Obama nominated Cordray for the position last summer, but Senate Republicans have held up his appointment to force structural changes to the agency. Today the president said he refused to take "no" for an answer and appointed Cordray to serve as the first director of the new Consumer Financial Protection Bureau while the Senate is in brief recess.

"The only reason Republicans in the Senate have blocked Richard is because they don't agree with the law setting up the consumer watchdog. They want to weaken it. Well that makes no sense at all. Does anyone think the reason we got in such a financial mess was because of too much oversight? Of course not," Obama said.

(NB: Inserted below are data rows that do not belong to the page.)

(* ===== verification/PostgresStore.v ===== *)
(** The PostgreSQL secret store: [crates/zerolease-store-postgres/src/store.rs].

    The table has typed columns: timestamps are [TIMESTAMPTZ], which keeps microseconds, and
    the version is an [INTEGER], which refuses to overflow. Its rows correspond to rows of
    the SQLite table ([to_row]), so the lemmas about that table carry over. *)
From S2P Require Import Prelude Text Concrete Types Store RusqliteStore StoreRefinement.

Local Open Scope string_scope.
Local Open Scope Z_scope.
Local Open Scope list_scope.

Record PgRow := mkPgRow {
  pg_id : string;
  pg_name : string;
  pg_ciphertext : bytes;
  pg_nonce : bytes;
  pg_algorithm : string;
  pg_kind : string;
  pg_description : option string;
  pg_created_at : DateTime;
  pg_updated_at : DateTime;
  pg_version : Z
}.

Record PostgresStore := mkPostgresStore { pg_secrets : list PgRow }.

(** What a [TIMESTAMPTZ] column keeps of a bound [DateTime<Utc>], the text of the server's
    error for an [INTEGER] out of range, and whether the failing call number [i] fails only
    after the server has carried the statement out: the connection breaks and the answer is
    lost. *)
Class Postgres := {
  pg_timestamp : DateTime → DateTime;
  integer_out_of_range : string;
  answer_lost : nat → bool
}.
(** The resolution of a timestamp is one microsecond. *)
Class PostgresLaws `{!Postgres} := {
  pg_timestamp_exact : ∀ t, t `mod` 1000 = 0 → pg_timestamp t = t;
  pg_timestamp_near : ∀ t, Z.abs (pg_timestamp t - t) < 1000
}.

(** ** Rows to values *)

Section rows.
Context `{!UuidText}.

Definition pg_parse_id (row : PgRow) : outcome Error SecretId :=
  match uuid_parse_str (pg_id row) with
  | Ok uuid => Ok (SecretId_from_uuid uuid)
  | Err e => Err (Storage e)
  | Panic => Panic
  end.

Definition pg_row_to_stored_secret (row : PgRow) : outcome Error StoredSecret :=
  row_bind (pg_parse_id row) (λ id,
  row_bind (parse_cipher_algorithm (pg_algorithm row)) (λ algorithm,
  row_bind (parse_secret_kind (pg_kind row)) (λ kind,
  Ok (mkStoredSecret id (SecretName_new (pg_name row)) (pg_ciphertext row) (pg_nonce row)
        algorithm kind (pg_description row) (pg_created_at row) (pg_updated_at row)
        (pg_version row `mod` 4294967296))))).

Definition pg_row_to_metadata (row : PgRow) : outcome Error SecretMetadata :=
  row_bind (pg_parse_id row) (λ id,
  row_bind (parse_secret_kind (pg_kind row)) (λ kind,
  Ok (mkSecretMetadata id (SecretName_new (pg_name row)) kind (pg_description row)
        (pg_created_at row) (pg_updated_at row) (pg_version row `mod` 4294967296)))).
End rows.

(** ** SQL statements *)

Definition pg_select (name : string) (rows : list PgRow) : option PgRow :=
  snd <$> list_find (λ r, pg_name r = name) rows.

(** [INSERT]: a unique violation (23505) when the primary key or the name is taken. *)
Definition pg_insert (row : PgRow) (rows : list PgRow) : option (list PgRow) :=
  if decide (Exists (λ r, pg_id r = pg_id row ∨ pg_name r = pg_name row) rows)
  then None else Some (rows ++ [row]).

(** [UPDATE .. SET version = version + 1 WHERE name = $5]: the statement fails when a
    version leaves the range of the column. *)
Definition pg_update_row (name : string) (ct nonce : bytes) (alg : string) (now : DateTime)
    (r : PgRow) : PgRow :=
  if decide (pg_name r = name)
  then mkPgRow (pg_id r) (pg_name r) ct nonce alg (pg_kind r) (pg_description r)
         (pg_created_at r) now (pg_version r + 1)
  else r.
Definition pg_update (name : string) (ct nonce : bytes) (alg : string) (now : DateTime)
    (rows : list PgRow) : option (list PgRow * nat) :=
  if decide (Exists (λ r, pg_name r = name ∧ I32_MAX < pg_version r + 1) rows) then None
  else Some (pg_update_row name ct nonce alg now <$> rows,
             length (filter (λ r, pg_name r = name) rows)).

Definition pg_delete (name : string) (rows : list PgRow) : list PgRow * nat :=
  (filter (λ r, pg_name r ≠ name) rows, length (filter (λ r, pg_name r = name) rows)).

(** ** Operations *)

Section operations.
Context `{!Env, !UuidText, !Postgres}.
Abbreviation SM := (M PostgresStore Error).

(** [.map_err(|e| Error::Storage(e.to_string()))] *)
Definition pg_call {St} : M St Error unit :=
  fault ← db_call;
  match fault with Some e => throw (Storage e) | None => mret tt end.

(** [.execute(&self.pool)] of a statement outside of a transaction, and [tx.commit()]: [f] is
    what the server does to the table. A failing call may have had its effect. *)
Definition pg_execute {A} (what : string)
    (f : list PgRow → outcome Error (list PgRow * A)) : SM A := λ self w,
  match io_fault (w_io w), f (pg_secrets self) with
  | Some e, Ok (rows, _) =>
    (Err (Storage (what +:+ ": " +:+ e)),
     if answer_lost (w_io w) then mkPostgresStore rows else self, tick_io w)
  | Some e, _ => (Err (Storage (what +:+ ": " +:+ e)), self, tick_io w)
  | None, Ok (rows, a) => (Ok a, mkPostgresStore rows, tick_io w)
  | None, Err e => (Err e, self, tick_io w)
  | None, Panic => (Panic, self, tick_io w)
  end.

(** [PostgresStore::new]; [rows] is what the database holds. *)
Definition PostgresStore_new (rows : list PgRow) : M unit Error PostgresStore :=
  pg_call;; pg_call;; mret (mkPostgresStore rows).

Definition PostgresStore_put (params : StoreSecretParams) : SM StoredSecret :=
  id ← SecretId_new;
  now ← utc_now;
  let row := mkPgRow (uuid_to_string (SecretId_as_uuid id))
    (SecretName_as_str (params_name params)) (params_ciphertext params)
    (params_nonce params) (CipherAlgorithm_as_str (params_algorithm params))
    (SecretKind_as_str (params_kind params)) (params_description params)
    (pg_timestamp now) (pg_timestamp now) 1 in
  pg_execute "insert failed" (λ rows,
    match pg_insert row rows with
    | None => Err (SecretAlreadyExists (params_name params))
    | Some rows' => Ok (rows', tt)
    end);;
  mret (mkStoredSecret id (params_name params) (params_ciphertext params)
          (params_nonce params) (params_algorithm params) (params_kind params)
          (params_description params) now now 1).

Definition PostgresStore_get (name : SecretName) : SM StoredSecret :=
  sql "query failed";;
  self ← read;
  row ← ok_or (pg_select (SecretName_as_str name) (pg_secrets self)) (SecretNotFound name);
  lift (pg_row_to_stored_secret row).

Definition PostgresStore_update (name : SecretName) (ciphertext nonce : bytes)
    (algorithm : CipherAlgorithm) : SM StoredSecret :=
  now ← utc_now;
  n ← pg_execute "update failed" (λ rows,
    match pg_update (SecretName_as_str name) ciphertext nonce (CipherAlgorithm_as_str algorithm)
            (pg_timestamp now) rows with
    | None => Err (Storage ("update failed: " +:+ integer_out_of_range))
    | Some (rows', n) => Ok (rows', n)
    end);
  if (n =? 0)%nat then throw (SecretNotFound name) else PostgresStore_get name.

(** One statement of the transaction, on its own view of the table: whether or not a failing
    one was carried out, the transaction does not commit. *)
Definition pg_batch_item (rows : list PgRow) (item : BatchUpdateItem) : SM (list PgRow) :=
  now ← utc_now;
  sql "batch update failed";;
  match pg_update (SecretName_as_str (batch_name item)) (batch_ciphertext item)
          (batch_nonce item) (CipherAlgorithm_as_str (batch_algorithm item))
          (pg_timestamp now) rows with
  | None => throw (Storage ("batch update failed: " +:+ integer_out_of_range))
  | Some (rows', n) =>
    if (n =? 0)%nat then throw (SecretNotFound (batch_name item)) else mret rows'
  end.

(** An early return drops the transaction, which rolls it back. *)
Definition PostgresStore_batch_update (updates : list BatchUpdateItem) : SM unit :=
  sql "failed to begin transaction";;
  self ← read;
  rows ← fold_m pg_batch_item (pg_secrets self) updates;
  pg_execute "transaction commit failed" (λ _, Ok (rows, tt)).

Definition PostgresStore_delete (name : SecretName) : SM unit :=
  n ← pg_execute "delete failed" (λ rows, Ok (pg_delete (SecretName_as_str name) rows));
  if (n =? 0)%nat then throw (SecretNotFound name) else mret tt.

Definition PostgresStore_list : SM (list SecretMetadata) :=
  sql "list query failed";;
  self ← read;
  traverse (λ row, lift (pg_row_to_metadata row)) (pg_secrets self).

#[global] Instance PostgresStore_SecretStore : SecretStore PostgresStore := {|
  store_put := PostgresStore_put;
  store_get := PostgresStore_get;
  store_update := PostgresStore_update;
  store_batch_update := PostgresStore_batch_update;
  store_delete := PostgresStore_delete;
  store_list := PostgresStore_list
|}.
End operations.

(** ** The same table *)

Section correspondence.
Context `{!Chrono, !ChronoLaws, !UuidText, !UuidTextLaws}.
Implicit Types (rows : list PgRow).

(** Any texts will do for the errors of the other database. *)
#[local] Instance any_texts : Rusqlite := {|
  conversion_failure := λ s, s;
  integral_value_out_of_range := λ _, "";
  query_returned_no_rows := ""
|}.

Definition to_row (r : PgRow) : SecretRow :=
  mkSecretRow (pg_id r) (pg_name r) (pg_ciphertext r) (pg_nonce r) (pg_algorithm r) (pg_kind r)
    (pg_description r) (to_rfc3339 (pg_created_at r)) (to_rfc3339 (pg_updated_at r))
    (pg_version r).

Lemma pg_decode r :
  1 ≤ pg_version r ≤ I32_MAX → row_to_stored_secret (to_row r) = pg_row_to_stored_secret r.
Proof.
  intros Hv. unfold row_to_stored_secret, pg_row_to_stored_secret, parse_timestamp, version_column.
  cbn [row_id row_name row_algorithm row_kind row_created_at row_updated_at row_version to_row
       row_ciphertext row_nonce row_description].
  rewrite !rfc3339_roundtrip. cbn [row_bind]. unfold parse_id, pg_parse_id. cbn [row_id to_row].
  unfold I32_MIN, I32_MAX in *.
  rewrite (proj2 (Z.leb_le _ _)), (proj2 (Z.leb_le _ _)) by lia. simpl andb.
  unfold row_bind. by repeat case_match.
Qed.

The president cast his move to install Cordray as another step he is taking to protect the interests of the middle class.

"I will not stand by while a minority in the Senate puts party ideology ahead of the people they were elected to serve. Not when so much is at stake," Obama said.

To prevent Obama from making the appointment, the Senate has been in "pro forma" sessions - gaveling in and out a few seconds later - every few days in order to claim they are not in recess. Calling the move a "gimmick," the White House determined the president had the legal authority to install Cordray because the Senate has effectively been in recess for weeks. As expected, the move infuriated Republicans who called it "unprecedented" and "arrogant."

Not surprisingly, the move has been welcomed by Democrats and Consumer Groups. "Nice call. It's good," Rep. Dennis Kucinich, D-Ohio, told ABC News in Ohio, where Cordray previously served as attorney general. "Why should the American people have to wait any longer for someone to get this consumer agency up and running? And the fact that Congress didn't act, that's a problem."

Before delivering his remarks at Shaker Heights High School, Obama visited the home of Endia and William Eason in Cleveland to illustrate why Americans need "someone who will stand up for them," like Cordray.

The Easons almost lost their home and were left $80,000 in debt after falling victim to predatory lending by a mortgage broker.

"It's a good example of the kinds of trickery and abuse in the non-bank financial sector that we're going to have to do something about," Obama said as he sat at their dining room table.

Earlier in the day, Cordray told reporters that his first order of business will be to "begin working to expand our program to non-banks, which is an area we haven't been able to touch up until now."

Just hours after the president announced the Cordray nomination, the president used the same tactic to make three recess appointments to the National Labor Relations Board, the federal agency tasked with enforcing labor law.

Senate Republicans had vowed to block Obama from making any further appointments to the NLRB, which they claim is anti-business and tilted in favor of unions. The president named former Labor Department official Sharon Block, current NLRB Chief Counsel Terence Flynn and union lawyer Richard Griffin to serve on the board.

As expected, Republicans strongly opposed the appointments. "Just hours after he circumvented the American people by 'recess' appointing Richard Cordray to the CFPB, the president has upped the ante by making several additional recess appointments, this time to the NLRB. Although all of these appointments potentially raise legal and constitutional questions, the NLRB appointments are particularly egregious," Senate Minority Leader Mitch McConnell, R-Ky., said in a written statement.

"What the president did today sets a terrible precedent that could allow any future president to completely cut the Senate out of the confirmation process, appointing his nominees immediately after sending their names up to Congress. This was surely not what the framers had in mind when they required the president to seek the advice and consent of the Senate in making appointments," he said.

 The president's actions, which could energize union support as he heads into the 2012 election, are yet another sign that he is determined to circumvent Republican opposition when possible to accomplish his agenda to boost the economy.